Crónica introspectiva
Un gato hijo de puta
No siempre la inspiración fluye en momentos de armonía y paz mental. A Josefina Licitra, nuestra editora estrella, las historias se le presentan con sangre, gritos y rasguños.
Iba a escribir otra cosa, pero pasó lo del gato. Me había sentado con la computadora abierta, cuando escuché los maullidos iracundos y salvajes de dos gatos que se estaban matando en el jardín de casa. Una era Tita, mi mascota de siete meses. Y el otro era un gato hijo de puta que se cree el capanga de la cuadra y que viene siempre a molestarla, aunque nunca había llegado a tal nivel de violencia.
Los dos estaban trenzados en un duelo de mordidas, saliva y sangre, y pronto supe que mi gata corría el riesgo de perder un ojo o un pedazo de cuerpo. Me desesperé, grité, traté de separarlos con terror a quedar atrapada en esa bola de furia, hasta que tomé impulso y logré darle una patada al animal correcto.
El gato hijo de puta se alejó y quedó a unos metros de distancia. Me miró a los ojos. Supongo que me midió. Después avanzó hacia mí con movimientos lentos, de caza.
El segundo que pasó entre esa imagen y el salto entra en una temporalidad distinta. Todavía existe.
Después vino el caos. El gato me saltó al pecho, me corrí a tiempo y logré que solo me atacara en la pierna.

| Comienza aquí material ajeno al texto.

Lemma contains_count (c : ascii) (s : string) :
  contains (String c "") s = false <-> count c s = O.
Proof.
  induction s as [|d s IH]; [simpl; tauto|].
  cbn [contains count String.prefix].
  destruct (ascii_dec c d) as [->|Hne].
  - rewrite Ascii.eqb_refl. simpl. destruct s; simpl; split; discriminate.
  - replace (Ascii.eqb d c) with false
      by (symmetry; apply Ascii.eqb_neq; congruence).
    simpl. exact IH.
Qed.

End Splitting.

(** ** The probe agent *)

Section Probes.
Import PyStr PyText ProbeAgent.

(** X18.  A command line is cut at every semicolon, wherever it stands: the
    commands are one more than the semicolons, none contains a semicolon,
    and joined by semicolons they give the line back. *)
Theorem probe_line_cut_at_semicolons (s : string) :
  length (cmd_list (Line s)) = S (count ";" s) /\
  Forall (fun cmd => count ";" cmd = O) (cmd_list (Line s)) /\
  join ";" (cmd_list (Line s)) = s.
Proof.
  unfold cmd_list.
  destruct (contains ";" s) eqn:Hc.
  - unfold split. split; [apply split_go_length|].
    split; [apply split_go_pieces; reflexivity|].
    apply (split_go_join ";" s "").
  - apply (contains_count ";" s) in Hc. rewrite Hc.
    split; [reflexivity|]. split; [|reflexivity].
    constructor; [assumption | constructor].
Qed.

Lemma response_unchecked (cmd : string) (o : outcome) :
  exists text, response false cmd o = Ok text.
Proof.
  destruct o as [rc out err| | |]; simpl; eauto.
  destruct (rc =? 0); eauto.
Qed.

Lemma run_commands_unchecked run k cmds outputs :
  exists out, run_commands false run k cmds outputs = (Ok out, cmds).
Proof.
  revert k outputs. induction cmds as [|cmd rest IH]; intros k outputs.
  - simpl. eauto.
  - cbn [run_commands].
    destruct (response_unchecked cmd (run k cmd)) as [text ->].
    destruct (IH (S k) (outputs ++ text)%string) as [out ->]. eauto.
Qed.

Lemma response_zero check cmd o :
  exits_zero o -> response check cmd o = response false cmd o.
Proof.
  intros (out & err & ->). reflexivity.
Qed.

Lemma response_checked cmd o :
  ~ exits_zero o -> exists e, response true cmd o = Raise e.
Proof.
  intros Hn. destruct o as [rc out err| | |]; simpl; eauto.
  destruct (Z.eqb_spec rc 0) as [->|_]; [|eauto].
  exfalso. apply Hn. exists out, err. reflexivity.
Qed.

Lemma exits_zero_dec (o : outcome) : {exits_zero o} + {~ exits_zero o}.
Proof.
  destruct o as [rc out err| | |];
    try (right; intros (? & ? & ?); discriminate).
  destruct (Z.eq_dec rc 0) as [->|Hne].
  - left. exists out, err. reflexivity.
  - right. intros (? & ? & H). injection H as -> _ _. contradiction.
Qed.

Lemma run_commands_checked run k cmds outputs :
  (Forall exits_zero (outcomes run k cmds) /\
   run_commands true run k cmds outputs
   = run_commands false run k cmds outputs) \/
  (exists before cmd after e,
     cmds = (before ++ cmd :: after)%list /\
     Forall exits_zero (outcomes run k before) /\
     ~ exits_zero (run (k + length before)%nat cmd) /\
     run_commands true run k cmds outputs
     = (Raise e, (before ++ [cmd])%list)).
Proof.
  revert k outputs. induction cmds as [|cmd rest IH]; intros k outputs.
  - left. split; [constructor | reflexivity].
  - cbn [run_commands outcomes].
    destruct (exits_zero_dec (run k cmd)) as [Hz|Hn].
    + rewrite (response_zero true cmd _ Hz).
      destruct (response_unchecked cmd (run k cmd)) as [text ->].
      destruct (IH (S k) (outputs ++ text)%string)
        as [[Hall ->]|(before & c & after & e & -> & Hall & Hn & ->)].
      * left. split; [constructor; assumption | reflexivity].
      * right. exists (cmd :: before), c, after, e.
        split; [reflexivity|].
        split; [constructor; assumption|].
        split; [|reflexivity].
        cbn [length]. replace (k + S (length before))%nat
          with (S k + length before)%nat by lia. assumption.
    + right. destruct (response_checked cmd _ Hn) as [e ->].
      exists [], cmd, rest, e.
      split; [reflexivity|]. split; [constructor|].
      split; [|reflexivity].
      cbn [length]. rewrite Nat.add_0_r. assumption.
Qed.
Lemma CLEAR_bits (x n : Z) :
  Snmp.is_ulong x -> 0 <= n ->
  Z.testbit (Snmp.CLEAR_SNMP_STRIKE_FLAGS x) n
  = Z.testbit x n && (2 <=? n).
Proof.
  intros Hx Hn. unfold Snmp.CLEAR_SNMP_STRIKE_FLAGS, Snmp.ULONG.
  change (Z.lor Snmp.SNMP_FLAGS_STRIKE2 Snmp.SNMP_FLAGS_STRIKE1)
    with (Z.ones 2).
  unfold Snmp.is_ulong in Hx. unfold long_bits in *.
  rewrite Z.land_spec, Z.testbit_mod_pow2 by lia.
  destruct (Z.ltb_spec n 64) as [Hlt|Hge].
  - rewrite Z.lnot_spec, Z.testbit_ones_nonneg by lia.
    destruct (Z.ltb_spec n 2), (Z.leb_spec 2 n); try lia; reflexivity.
  - rewrite (Z.bits_above_log2 x n); [reflexivity|lia|].
    destruct (Z.eq_dec x 0) as [->|Hne]; [simpl; lia|].
    apply Z.log2_lt_pow2; [lia|].
    assert (2 ^ 64 <= 2 ^ n) by (apply Z.pow_le_mono_r; lia). lia.
Qed.

(** After [CLEAR_SNMP_STRIKE_FLAGS], the first two uses of
    [SET_SNMP_STRIKE_FLAGS] yield 0, and the third and every later one
    yields 1 (the session is to be regarded as dead); both strike bits are
    set from then on. *)
Theorem three_strikes (x : Z) (n : nat) :
  Snmp.is_ulong x ->
  Snmp.strikes (S (S (S n))) (Snmp.CLEAR_SNMP_STRIKE_FLAGS x)
  = (0 :: 0 :: repeat 1 (S n),
     Z.lor (Snmp.CLEAR_SNMP_STRIKE_FLAGS x)
       (Z.lor Snmp.SNMP_FLAGS_STRIKE2 Snmp.SNMP_FLAGS_STRIKE1)).
Proof.
  intros Hx. set (y := Snmp.CLEAR_SNMP_STRIKE_FLAGS x).
  assert (H0 : Z.testbit y 0 = false)
    by (subst y; rewrite CLEAR_bits by (assumption || lia); apply andb_false_r).
  assert (H1 : Z.testbit y 1 = false)
    by (subst y; rewrite CLEAR_bits by (assumption || lia); apply andb_false_r).
  assert (E : Z.lor (Z.lor y Snmp.SNMP_FLAGS_STRIKE1) Snmp.SNMP_FLAGS_STRIKE2
              = Z.lor y (Z.lor Snmp.SNMP_FLAGS_STRIKE2 Snmp.SNMP_FLAGS_STRIKE1)).
  { rewrite <- Z.lor_assoc. f_equal. }
  rewrite (strikes_step _ _ _ _ (SET_first y H1 H0)).
  rewrite (strikes_step _ (Z.lor y Snmp.SNMP_FLAGS_STRIKE1) 0
             (Z.lor (Z.lor y Snmp.SNMP_FLAGS_STRIKE1) Snmp.SNMP_FLAGS_STRIKE2)).
  - rewrite E. rewrite strikes_dead; [reflexivity|].
    change (Z.lor Snmp.SNMP_FLAGS_STRIKE2 Snmp.SNMP_FLAGS_STRIKE1)
      with (Z.lor (2 ^ 1) 1).
    rewrite Z.lor_assoc, Z.lor_spec, lor_pow2_bits by lia.
    rewrite Z.eqb_refl. rewrite orb_true_r. reflexivity.
  - apply SET_second.
    + change Snmp.SNMP_FLAGS_STRIKE1 with (2 ^ 0).
      rewrite lor_pow2_bits, H1 by lia. reflexivity.
    + change Snmp.SNMP_FLAGS_STRIKE1 with (2 ^ 0).
      rewrite lor_pow2_bits by lia. apply orb_true_r.
Qed.

Lemma three_strikes_witness :
  Snmp.is_ulong 0x1A3
  /\ Snmp.strikes 5 (Snmp.CLEAR_SNMP_STRIKE_FLAGS 0x1A3)
     = ([0; 0; 1; 1; 1], 0x1A3).
Proof.
  assert (H : Snmp.is_ulong 0x1A3)
    by (unfold Snmp.is_ulong, long_bits; lia).
  split; [exact H|]. apply (three_strikes 0x1A3 2 H).
Defined.

Lemma land_lor_absorb (a b : Z) : Z.land a (Z.lor a b) = a.
Proof.
  apply Z.bits_inj'. intros n _. rewrite Z.land_spec, Z.lor_spec.
  destruct (Z.testbit a n), (Z.testbit b n); reflexivity.
Qed.

Lemma SET_bits (x n : Z) :
  0 <= n -> 2 <= n ->
  Z.testbit (snd (Snmp.SET_SNMP_STRIKE_FLAGS x)) n = Z.testbit x n.
Proof.
  intros Hn H2. unfold Snmp.SET_SNMP_STRIKE_FLAGS.
  destruct (negb (Z.land x Snmp.SNMP_FLAGS_STRIKE2 =? 0)); [reflexivity|].
  destruct (negb (Z.land x Snmp.SNMP_FLAGS_STRIKE1 =? 0)); cbn [snd].
  - change Snmp.SNMP_FLAGS_STRIKE2 with (2 ^ 1).
    rewrite lor_pow2_bits by lia.
    destruct (Z.eqb_spec 1 n); [lia|apply orb_false_r].
  - change Snmp.SNMP_FLAGS_STRIKE1 with (2 ^ 0).
    rewrite lor_pow2_bits by lia.
    destruct (Z.eqb_spec 0 n); [lia|apply orb_false_r].
Qed.

Lemma land_disjoint_bits (a b mask : Z) :
  Z.land mask 3 = 0 ->
  (forall n, 2 <= n -> Z.testbit a n = Z.testbit b n) ->
  Z.land a mask = Z.land b mask.
Proof.
  intros Hmask Hbits. apply Z.bits_inj'. intros n Hn.
  rewrite !Z.land_spec.
  destruct (Z.leb_spec 2 n) as [H2|H2].
  - rewrite (Hbits n H2). reflexivity.
  - assert (Hm : Z.testbit mask n = false).
    { assert (E : Z.testbit (Z.land mask 3) n = false)
        by (rewrite Hmask; apply Z.bits_0).
      rewrite Z.land_spec in E. change 3 with (Z.ones 2) in E.
      rewrite Z.testbit_ones_nonneg in E by lia.
      destruct (Z.ltb_spec n 2); [|lia].
      rewrite andb_true_r in E. exact E. }
    rewrite Hm, !andb_false_r. reflexivity.
Qed.

Lemma ulong_of_bits (x y : Z) :
  Snmp.is_ulong x -> 0 <= y ->
  (forall n, 64 <= n -> Z.testbit y n = Z.testbit x n) ->
  Snmp.is_ulong y.
Proof.
  unfold Snmp.is_ulong, long_bits. intros Hx Hy Hbits.
  split; [exact Hy|].
  destruct (Z.eq_dec y 0) as [->|Hne]; [lia|].
  apply Z.log2_lt_pow2; [lia|].
  destruct (Z.lt_ge_cases (Z.log2 y) 64) as [Hlt|Hge]; [exact Hlt|].
  exfalso.
  assert (Hb : Z.testbit y (Z.log2 y) = true) by (apply Z.bit_log2; lia).
  rewrite (Hbits _ Hge) in Hb.
  rewrite (Z.bits_above_log2 x (Z.log2 y)) in Hb; [discriminate|lia|].
  destruct (Z.eq_dec x 0) as [->|Hx0]; [simpl; lia|].
  assert (Z.log2 x < 64) by (apply Z.log2_lt_pow2; lia). lia.
Qed.

(** The two macros touch the two strike bits only.  For flags of the type
    [u_long] and every mask disjoint from the strike bits (every other
    flag of the header is one), the flags under the mask are the same
    before and after [SET_SNMP_STRIKE_FLAGS] and before and after
    [CLEAR_SNMP_STRIKE_FLAGS]; the flags stay within [u_long];
    [SET_SNMP_STRIKE_FLAGS] clears no bit, and after
    [CLEAR_SNMP_STRIKE_FLAGS] both strike bits are zero. *)
Theorem strike_macros_keep_other_flags (x mask : Z) :
  Snmp.is_ulong x -> Z.land mask 3 = 0 ->
  Z.land (snd (Snmp.SET_SNMP_STRIKE_FLAGS x)) mask = Z.land x mask
  /\ Z.land (Snmp.CLEAR_SNMP_STRIKE_FLAGS x) mask = Z.land x mask
  /\ Snmp.is_ulong (snd (Snmp.SET_SNMP_STRIKE_FLAGS x))
  /\ Snmp.is_ulong (Snmp.CLEAR_SNMP_STRIKE_FLAGS x)
  /\ Z.land x (snd (Snmp.SET_SNMP_STRIKE_FLAGS x)) = x
  /\ Z.land (Snmp.CLEAR_SNMP_STRIKE_FLAGS x)
       (Z.lor Snmp.SNMP_FLAGS_STRIKE2 Snmp.SNMP_FLAGS_STRIKE1) = 0.
Proof.
  intros Hx Hmask.
  assert (Hx0 : 0 <= x) by (destruct Hx; assumption).
  assert (Hset0 : 0 <= snd (Snmp.SET_SNMP_STRIKE_FLAGS x)).
  { unfold Snmp.SET_SNMP_STRIKE_FLAGS.
    destruct (negb (Z.land x Snmp.SNMP_FLAGS_STRIKE2 =? 0)); [exact Hx0|].
    destruct (negb (Z.land x Snmp.SNMP_FLAGS_STRIKE1 =? 0)); cbn [snd];
      apply Z.lor_nonneg; split; (exact Hx0 || (vm_compute; discriminate)). }
  assert (Hclr0 : 0 <= Snmp.CLEAR_SNMP_STRIKE_FLAGS x).
  { unfold Snmp.CLEAR_SNMP_STRIKE_FLAGS. apply Z.land_nonneg. left.
    exact Hx0. }
  repeat split.
  - apply land_disjoint_bits; [exact Hmask|].
    intros n Hn. apply SET_bits; lia.
  - apply land_disjoint_bits; [exact Hmask|].
    intros n Hn. rewrite CLEAR_bits by (assumption || lia).
    destruct (Z.leb_spec 2 n); [apply andb_true_r|lia].
  - exact Hset0.
  - apply (ulong_of_bits x _ Hx Hset0). intros n Hn. apply SET_bits; lia.
  - exact Hclr0.
  - apply (ulong_of_bits x _ Hx Hclr0). intros n Hn.
    rewrite CLEAR_bits by (assumption || lia).
    destruct (Z.leb_spec 2 n); [apply andb_true_r|lia].
  - unfold Snmp.SET_SNMP_STRIKE_FLAGS.
    destruct (negb (Z.land x Snmp.SNMP_FLAGS_STRIKE2 =? 0));
      [apply Z.land_diag|].
    destruct (negb (Z.land x Snmp.SNMP_FLAGS_STRIKE1 =? 0)); cbn [snd];
      apply land_lor_absorb.
  - apply Z.bits_inj'. intros n Hn.
    rewrite Z.land_spec, Z.bits_0, CLEAR_bits by (assumption || lia).
    change (Z.lor Snmp.SNMP_FLAGS_STRIKE2 Snmp.SNMP_FLAGS_STRIKE1)
      with (Z.ones 2).
    rewrite Z.testbit_ones_nonneg by lia.
    destruct (Z.leb_spec 2 n), (Z.ltb_spec n 2); try lia;
      rewrite ?andb_false_r; reflexivity.
Qed.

Creo que lo pateé, sé que huí. Sé que el gato corrió tras de mí y que por una razón que desconozco no entró a casa. Con Joaquín y mi gata nos encerramos espantados. La gata se meó del susto. Yo casi.
Me miré la pierna. Tenía el pantalón roto en la rodilla y rayones con sangre en varias partes. Llamé a la veterinaria y me mandaron al Durand, un hospital especializado en mordeduras de animales.
A esa altura eran las ocho y media de la noche del sábado y yo no tenía esta columna resuelta. Decidí entonces cambiar el tema y escribir sobre esto. Solo me faltaba un remate.
Pensé en eso mientras transcurría mi primera hora en el Durand. Éramos casi cuarenta personas y había solo dos médicos. Desde que llegué, además, no llamaron gente ni una vez. El algoritmo era claro: a ese ritmo envejecería en la sala.
Me levanté y me fui. Un arañazo de gato no podía ser grave, así que fui al Italiano —donde tengo cobertura— para que me lo solucionaran a otro ritmo. Ahí, entonces, se dio el segundo episodio del día.
En la entrada al hospital, un recepcionista tomó mi carnet, anotó las razones por las que estaba en la guardia y por sistema le pasó mis datos a un segundo empleado que estaba mirando la pantalla. Cuando me acerqué, ese empleado arqueó las cejas y sonrió.
—Sí, me arañó un gato —dije. Tener esa línea en mi historia clínica era vergonzante.
—No, no es eso —dijo entonces—. Yo te leo.
Lo miré. Era un hombre en su uniforme blanco de trabajo, sentado detrás de un vidrio, bajo la luz plana y triste de las salas de salud.
—Quiero comprar el 38 Mujeres —siguió, en relación a mi libro 38 Estrellas—, y soy lector de Orsai.
No supe qué más decir, por afuera de «gracias».
—¿Cómo te llamás? —pregunté.
—Pablo —dijo—. Yo hice el taller de anécdotas con Chiri y el Gordo, decile a ese gordo chanta que las publique como prometió.
Le respondí a Pablo que este año vamos a sacar esa edición de anécdotas. Y le agradecí porque creí que me había dado el cierre de esta historia. No imaginé, entonces, que el remate no estaba con Pablo sino que estaría en casa, ahora, esta noche del domingo, cuando escribo las últimas líneas y al alzar la vista veo una sombra que respira. Y que me espera sentada, paciente, al otro lado de mi ventana.